About The Position

The purpose of the Central Authorization Specialist position is to centrally facilitate the successful procuring of insurance authorizations for ordered procedures and post-operative care. This will be done through quality validations of obtained authorizations as well as continuous education and opportunity feedback to a multi-disciplinary team with the underlying objective of managing the cost of care and providing timely and accurate information to payors. The Central Authorization Specialist helps drive change by identifying areas where performance improvement is needed (e.g., day to day workflow, education, process improvements, patient satisfaction). The Central Authorization Specialist is accountable for a designated caseload and plans effectively in order to meet demands and support resources procuring authorizations. Under general supervision and in accordance with established policies and procedures the specific functions within this role include: Subject matter expertise of precertification and payor authorization processes. Ensure successful authorizations are procured by ordering physician offices through validation of work effort and education of procuring staff.
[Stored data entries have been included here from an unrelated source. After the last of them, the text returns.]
(* ===== verification/Console.v ===== *)
(** * Log statements and the console (include/public/logging.h, crt/output.cc, hv_sev.cc)

    Which stream a log statement uses, what the streams print when threads interleave, and
    the way of an entry to the serial port: the lock of the output and, under SEV, the host
    that takes each character. *)

From S2P Require Import Prelude Logging.

(** ** Levels and statements *)

Inductive LogLevel : Type := DEBUG | INFO | WARNING | CRITICAL | ERROR | NONE.

Definition level_index (l : LogLevel) : Z :=
  match l with DEBUG => 0 | INFO => 1 | WARNING => 2 | CRITICAL => 3 | ERROR => 4 | NONE => 5 end.

(** [#level ": "]. *)
Definition level_text (l : LogLevel) : list Z :=
  match l with
  | DEBUG => [68; 69; 66; 85; 71] | INFO => [73; 78; 70; 79] | WARNING => [87; 65; 82; 78; 73; 78; 71]
  | CRITICAL => [67; 82; 73; 84; 73; 67; 65; 76] | ERROR => [69; 82; 82; 79; 82] | NONE => [78; 79; 78; 69]
  end ++ [58; 32].

(** [LOG(level) << items << LOG_ENDL] and [LOG_MOD]; [current] is [CURRENT_LOG_LEVEL]. *)
Definition LOG (current level : LogLevel) (items : list log_item) : list log_item :=
  if level_index current <=? level_index level then LogStr (level_text level) :: items ++ [LogEndl] else [].

Definition LOG_MOD (current level : LogLevel) (module : list Z) (items : list log_item) : list log_item :=
  LOG current level (LogStr (module ++ [58; 32]) :: items).

(** [Logger::stream()]: the global stream before the thread has a control block, then
    the one in its thread-local memory. [CompartmentLogger] always takes the latter. *)
Inductive stream_id : Type := GlobalStream | ThreadStream (tcb : Z).

#[export] Instance stream_id_eq_dec : EqDecision stream_id.
Proof. solve_decision. Defined.

Definition Logger_stream (tcb : Z) : stream_id := if tcb =? 0 then GlobalStream else ThreadStream tcb.
Definition CompartmentLogger_stream (tcb : Z) : stream_id := ThreadStream tcb.

(** ** Interleaved statements *)

Section Streams.
Context (N : Z) (HN : 0 <= N < 2 ^ 64).

(** One [<<] by the thread with this control block. *)
Definition log_step (ss : stream_id -> LoggerStream) (op : Z * log_item) : outcome (stream_id -> LoggerStream) :=
  let id := Logger_stream (fst op) in
  let* s := stream_log N (snd op) (ss id) in
  Done (fun id' => if decide (id' = id) then s else ss id').

(** Reference: the entries of a sequence of operands, the text so far being [cur]. *)
Fixpoint lines_of (cur : list Z) (items : list log_item) : list (list Z) :=
  match items with
  | [] => []
  | LogEndl :: items' => cur :: lines_of [] items'
  | it :: items' => lines_of (cur ++ rendered (N - Z.of_nat (length cur)) it) items'
  end.

(** The operands that go to a stream. *)
Definition own (id : stream_id) (sched : list (Z * log_item)) : list log_item :=
  map snd (filter (fun op => Logger_stream (fst op) = id) sched).

Lemma lines_kept sched : forall ss,
  (forall id, stream_wf N (ss id)) -> Forall (fun op => item_wf (snd op)) sched ->
  exists ss', ofold log_step sched ss = Done ss' /\ (forall id, stream_wf N (ss' id)) /\
    forall id, entries (ss' id) = entries (ss id) ++ lines_of (get_data (stream_buffer (ss id))) (own id sched).
Proof.
  induction sched as [|[tcb it] sched IH]; intros ss Hw Hi.
  { exists ss. split; [done|]. split; [done|]. intros id. cbn. by rewrite app_nil_r. }
  apply Forall_cons in Hi as [Hit Hi]. cbn [ofold]. unfold log_step at 1. cbn [fst snd] in *.
  set (id0 := Logger_stream tcb).
  destruct (stream_log_spec N HN (ss id0) it (Hw id0) Hit) as [(s' & Hs & Hw' & Hd) _]. rewrite Hs. cbn [obind].
  destruct (IH (fun id' => if decide (id' = id0) then s' else ss id')) as (ss' & Hr & Hws & He).
  { intros id. by case_decide. }
  { done. }
  exists ss'. split; [done|]. split; [done|]. intros id. rewrite He. unfold own. rewrite filter_cons. cbn [fst].
  fold id0. destruct (decide (id = id0)) as [->|Hne].
  - rewrite (decide_True (P := id0 = id0)) by done. cbn [map snd].
    assert (remaining_space N (stream_buffer (ss id0)) = N - Z.of_nat (length (get_data (stream_buffer (ss id0))))) as Hrem.
    { rewrite (remaining_eq N HN), (data_length N) by (done || apply Hw). done. }
    destruct it; cbn [lines_of]; destruct Hd as [-> ->]; rewrite ?Hrem; try done. by rewrite <- app_assoc.
  - by rewrite decide_False by (intros E; by apply Hne).
Qed.

(** C28: Log entries of threads do not mix. In any interleaving of the single [<<] operations of
    any number of threads nothing fails, and each stream puts out exactly the entries that
    the operations directed to it spell when they are executed alone: those of a
    thread with a control block its own, while all threads that have none yet share one stream, so
    that their entries can mix. *)
Theorem log_streams_independent sched ss :
  (forall id, stream_wf N (ss id) /\ get_data (stream_buffer (ss id)) = []) ->
  Forall (fun op => item_wf (snd op)) sched ->
  exists ss', ofold log_step sched ss = Done ss' /\
    (forall tcb, tcb <> 0 -> entries (ss' (ThreadStream tcb)) = entries (ss (ThreadStream tcb)) ++
       lines_of [] (map snd (filter (fun op => fst op = tcb) sched))) /\
    entries (ss' GlobalStream) = entries (ss GlobalStream) ++ lines_of [] (map snd (filter (fun op => fst op = 0) sched)).
Proof.
  intros Hs Hi. destruct (lines_kept sched ss (fun id => proj1 (Hs id)) Hi) as (ss' & Hr & _ & He).
  exists ss'. split; [done|]. split; [intros tcb Ht|]; rewrite He, (proj2 (Hs _)); do 2 f_equal;
    unfold own; f_equal; apply list_filter_iff; intros [t it]; cbn; unfold Logger_stream;
    destruct (Z.eqb_spec t 0); split; intros E; subst; congruence.
Qed.

(** A statement below the level that was compiled in prints nothing, any other one entry. *)
Lemma LOG_lines current level items :
  Forall (fun it => it <> LogEndl) items ->
  length (lines_of [] (LOG current level items)) =
    if level_index current <=? level_index level then 1%nat else 0%nat.
Proof.
  intros Hi. unfold LOG. destruct (_ <=? _); [|done]. cbn [lines_of].
  generalize ([] ++ rendered (N - Z.of_nat (length (@nil Z))) (LogStr (level_text level))). intros cur.
  revert cur. induction Hi as [|it items Hit _ IH]; intros cur; [done|]. destruct it; cbn [app lines_of]; done || apply IH.
Qed.

End Streams.

(** ** The way of an entry to the serial port *)

(** The lock, the stream in use, and the characters the host has taken. *)
Record ConsoleState : Type := mkConsole { io_lock : bool; con_buffer : LoggingBuffer; sent : list Z }.

Section Console.
(** The size of buffers, the level compiled in, and the status with which the host
    answers the request for the n-th character (0 is success). *)
Context (N : Z) (current : LogLevel) (status : nat -> Z).

Definition set_lock (b : bool) (s : ConsoleState) : ConsoleState := mkConsole b (con_buffer s) (sent s).

Section Putc.
Context (putc : Z -> ConsoleState -> outcome ConsoleState).

(** [kwritev_stdout]. A spin lock held by the core itself is never released: the loop of
    [acquire] does not end. *)
Definition console_kwritev (data : list (list Z)) (s : ConsoleState) : outcome ConsoleState :=
  if io_lock s then Hang
  else
    let* s1 := ofold (fun s c => putc c s) (concat data) (set_lock true s) in
    Done (set_lock false s1).

(** [output_log_entry] in the kernel. *)
Definition output_log_entry (str : list Z) (s : ConsoleState) : outcome ConsoleState :=
  console_kwritev [str; [10]] s.

(** [LoggerStream::operator<<] with [flush]. *)
Definition console_log (s : ConsoleState) (it : log_item) : outcome ConsoleState :=
  match it with
  | LogEndl =>
      let* s1 := output_log_entry (get_data (con_buffer s)) s in
      Done (mkConsole (io_lock s1) (reset (con_buffer s1)) (sent s1))
  | _ =>
      let* st := stream_log N it (mkStream (con_buffer s) []) in
      Done (mkConsole (io_lock s) (stream_buffer st) (sent s))
  end.

End Putc.

(** What [uartputc_sev] reports when the host refuses: "Failed SEV OUT with exit code ". *)
Definition refusal (code : Z) : list log_item :=
  LOG_MOD current ERROR [83; 78; 80]
    [LogStr [70; 97; 105; 108; 101; 100; 32; 83; 69; 86; 32; 79; 85; 84; 32; 119; 105; 116; 104; 32; 101; 120; 105;
       116; 32; 99; 111; 100; 101; 32]; LogUnsigned code; LogStr [46]].

(** [uartputc_sev] from the answer of the host on ([Ghcb.uartputc_sev] is the request). The
    report goes through the same function again: fuel bounds that nesting. *)
Fixpoint console_uartputc (fuel : nat) (c : Z) (s : ConsoleState) : outcome ConsoleState :=
  let code := status (length (sent s)) in
  if code =? 0 then Done (mkConsole (io_lock s) (con_buffer s) (sent s ++ [c]))
  else
    match fuel with
    | O => Hang
    | S fuel' => let* _ := ofold (console_log (console_uartputc fuel')) (refusal code) s in Kabort
    end.

(** ** What becomes of an entry *)

Context (HN : 0 <= N < 2 ^ 64) (Hstatus : forall n, is_u64 (status n)).

Lemma putc_accepted fuel cs : forall s,
  (forall i, (i < length cs)%nat -> status (length (sent s) + i) = 0) ->
  ofold (fun s c => console_uartputc fuel c s) cs s = Done (mkConsole (io_lock s) (con_buffer s) (sent s ++ cs)).
Proof.
  induction cs as [|c cs IH]; intros s Hs; cbn [ofold]; [by destruct s; cbn; rewrite app_nil_r|].
  pose proof (Hs 0%nat ltac:(cbn; lia)) as H0. rewrite Nat.add_0_r in H0.
  destruct fuel; cbn [console_uartputc]; rewrite H0; cbn [Z.eqb obind]; (rewrite IH; [cbn; by rewrite <- app_assoc|]);
    intros i Hi; cbn [sent]; rewrite length_app; cbn [length];
    replace (length (sent s) + 1 + i)%nat with (length (sent s) + S i)%nat by lia; apply Hs; cbn; lia.
Qed.

(** Formatting does not touch the lock, and keeps the buffer in order. *)
Lemma console_log_text putc it s :
  buffer_wf N (con_buffer s) -> item_wf it -> it <> LogEndl ->
  exists b, console_log putc s it = Done (mkConsole (io_lock s) b (sent s)) /\ buffer_wf N b.
Proof.
  intros Hb Hi Hne. destruct (stream_log_spec N HN (mkStream (con_buffer s) []) it Hb Hi) as [(s' & Hs & Hw & _) _].
  exists (stream_buffer s'). split; [|done]. unfold console_log. destruct it; try done; by rewrite Hs.
Qed.

(** While the lock is held, any report ends in the lock. *)
Lemma report_hangs putc items : forall s,
  io_lock s = true -> buffer_wf N (con_buffer s) -> Forall (fun it => item_wf it) items -> LogEndl ∈ items ->
  ofold (console_log putc) items s = Hang.
Proof.
  induction items as [|it items IH]; intros s Hl Hb Hi Hin; [by apply elem_of_nil in Hin|].
  apply Forall_cons in Hi as [Hit Hi]. cbn [ofold]. destruct (decide (it = LogEndl)) as [->|Hne].
  { cbn. unfold output_log_entry, console_kwritev. by rewrite Hl. }
  destruct (console_log_text putc it s Hb Hit Hne) as (b & -> & Hb'). cbn [obind].
  apply IH; try done. apply elem_of_cons in Hin as [Heq|]; [by destruct Hne|done].
Qed.

Lemma refusal_report code : is_u64 code -> current <> NONE ->
  Forall (fun it => item_wf it) (refusal code) /\ LogEndl ∈ refusal code.
Proof.
  intros Hc Hn. unfold refusal, LOG_MOD, LOG. destruct (Z.leb_spec (level_index current) (level_index ERROR));
    [|by destruct current]. split.
  - cbn [app]. repeat (apply Forall_cons; split; [done|]). apply Forall_nil. done.
  - cbn [app]. do 5 (apply elem_of_cons; right). by apply elem_of_cons; left.
Qed.

Lemma putc_refused fuel c s :
  io_lock s = true -> buffer_wf N (con_buffer s) -> current <> NONE -> status (length (sent s)) <> 0 ->
  console_uartputc fuel c s = Hang.
Proof.
  intros Hl Hb Hn Hs. destruct fuel; cbn [console_uartputc]; destruct (Z.eqb_spec (status (length (sent s))) 0); try done.
  destruct (refusal_report (status (length (sent s))) (Hstatus _) Hn) as [Hi Hin]. by rewrite report_hangs.
Qed.

End Console.

(** An entry is printed whole, or the machine hangs. As long as the host takes the
    characters, an entry appears with a new line behind it, in one piece, and the lock is free
    again. If the host refuses a character, the machine is meant to report that and stop;
    but the report needs the lock that the core holds itself, so that it spins there forever, unless
    error messages are compiled out. *)
Theorem entry_printed_or_hangs N current status fuel str s :
  0 <= N < 2 ^ 64 -> (forall n, is_u64 (status n)) -> current <> NONE ->
  io_lock s = false -> buffer_wf N (con_buffer s) ->
  let print := output_log_entry (console_uartputc N current status fuel) str s in
  ((forall i, (i <= length str)%nat -> status (length (sent s) + i)%nat = 0) ->
   print = Done (mkConsole false (con_buffer s) (sent s ++ str ++ [10]))) /\
  (forall k, (k <= length str)%nat -> (forall i, (i < k)%nat -> status (length (sent s) + i)%nat = 0) ->
   status (length (sent s) + k)%nat <> 0 -> print = Hang).
Proof.
  intros HN Hst Hn Hl Hb print. unfold print, output_log_entry, console_kwritev. rewrite Hl. cbn [concat]. rewrite app_nil_r.
  split.
  - intros Ha. rewrite putc_accepted; [done|]. intros i Hi. apply Ha. rewrite length_app in Hi. cbn in Hi. lia.
  - intros k Hk Ha Hr. rewrite <- (take_drop k (str ++ [10])).
    destruct (drop k (str ++ [10])) as [|c rest] eqn:E.
    { apply (f_equal length) in E. rewrite length_drop, length_app in E. cbn in E. lia. }
    assert (length (take k (str ++ [10])) = k) as Hlen by (rewrite length_take, length_app; cbn; lia).
    rewrite ofold_app, putc_accepted by (intros i Hi; apply Ha; cbn [set_lock sent]; lia). cbn [obind ofold].
    rewrite putc_refused; try done. cbn [sent set_lock]. by rewrite length_app, Hlen.
Qed.

(** Threads 1 and 2 log "a" and "b", one operand each in turn. *)
Lemma log_streams_independent_witness :
  let sched := [(1, LogStr [97]); (2, LogStr [98]); (1, LogEndl); (2, LogUnsigned 7); (2, LogEndl)] in
  exists ss', ofold (log_step 64) sched (fun _ => mkStream (logging_buffer_initial 64) []) = Done ss' /\
    entries (ss' (ThreadStream 1)) = [[97]] /\ entries (ss' (ThreadStream 2)) = [[98; 55]].
Proof.
  intros sched.
  destruct (log_streams_independent 64 ltac:(lia) sched (fun _ => mkStream (logging_buffer_initial 64) [])) as (ss' & Hr & Ht & _).
  - intros id. split; [by apply logging_buffer_initial_wf|reflexivity].
  - repeat (apply Forall_cons; split; [vm_compute; intuition congruence|]). apply Forall_nil. done.
  - exists ss'. split; [exact Hr|]. split; rewrite Ht by lia; vm_compute; reflexivity.
Defined.

(** "ok" with a willing host, and with one that refuses the new line. *)
Lemma entry_printed_or_hangs_witness :
  let s := mkConsole false (logging_buffer_initial 64) [] in
  output_log_entry (console_uartputc 64 DEBUG (fun _ => 0) 1) [111; 107] s =
    Done (mkConsole false (logging_buffer_initial 64) [111; 107; 10]) /\
  output_log_entry (console_uartputc 64 DEBUG (fun n => if Nat.eqb n 2 then 5 else 0) 1) [111; 107] s = Hang.
Proof.
  intros s. split.
  - apply (entry_printed_or_hangs 64 DEBUG (fun _ => 0) 1 [111; 107] s); done || lia.
  - apply (entry_printed_or_hangs 64 DEBUG (fun n => if Nat.eqb n 2 then 5 else 0) 1 [111; 107] s) with (k := 2%nat); try done; try lia.
    + intros n. destruct (Nat.eqb n 2); done.
    + intros i Hi. cbn [sent s length Nat.add]. destruct (Nat.eqb_spec i 2); [lia|done].
Defined.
Ensure feedback relevant to successful authorization procurement is obtained from back end coding, billing and denial management resources and distributed to ordering physicians and authorization procurement staff to promote continuous improvement. Application of process improvement methodologies. The responsibilities includes acting as a centralized resource for assigned specialty across all sites of practice to ensure standardized and consistent procurement of authorizations.

Requirements

  • High School diploma or equivalent combination of education and experience.
  • 3-5 years of experience in a medical clinic setting or training in a hospital or corporate setting.
  • 2 years of experience related to healthcare insurance verification and/or billing.
  • 2-3 years of progressively responsible related work experience.
  • Knowledge of coding and clinical terminology.
  • Understanding of patient treatment plans for obtaining authorizations.
  • Ability to interpret RN or Physician notes.
  • Ability to evaluate and communicate additional requirements to RN/Physician staff.
  • Strong organizational and time management skills.
  • Ability to work independently and exercise sound judgment.
  • Strong oral and written communication skills.
  • Strong analytical and data management skills.
  • Ability to work with all levels of management.
  • Strong interpersonal communication and negotiation skills.

Nice To Haves

  • Additional coursework in business, computers, or health care administration.
  • Experience in a medical or surgical specialty clinic.
  • Current working knowledge of hospital operations, utilization management, case management, and managed care reimbursement.
  • General understanding of revenue cycle with emphasis on billing, coding, charge capture, and reimbursement.

Responsibilities

  • Facilitate the successful procuring of insurance authorizations for ordered procedures and post-operative care.
  • Perform quality validations of obtained authorizations.
  • Provide continuous education and feedback to a multi-disciplinary team.
  • Identify areas for performance improvement in workflow, education, and patient satisfaction.
  • Accountable for a designated caseload and plan effectively to meet demands.
  • Act as a subject matter expert in precertification and payor authorization processes.
  • Ensure successful authorizations are procured by validating work efforts and educating staff.
  • Obtain and distribute feedback from coding, billing, and denial management resources.
  • Apply process improvement methodologies.
  • Act as a centralized resource for assigned specialty across all sites of practice.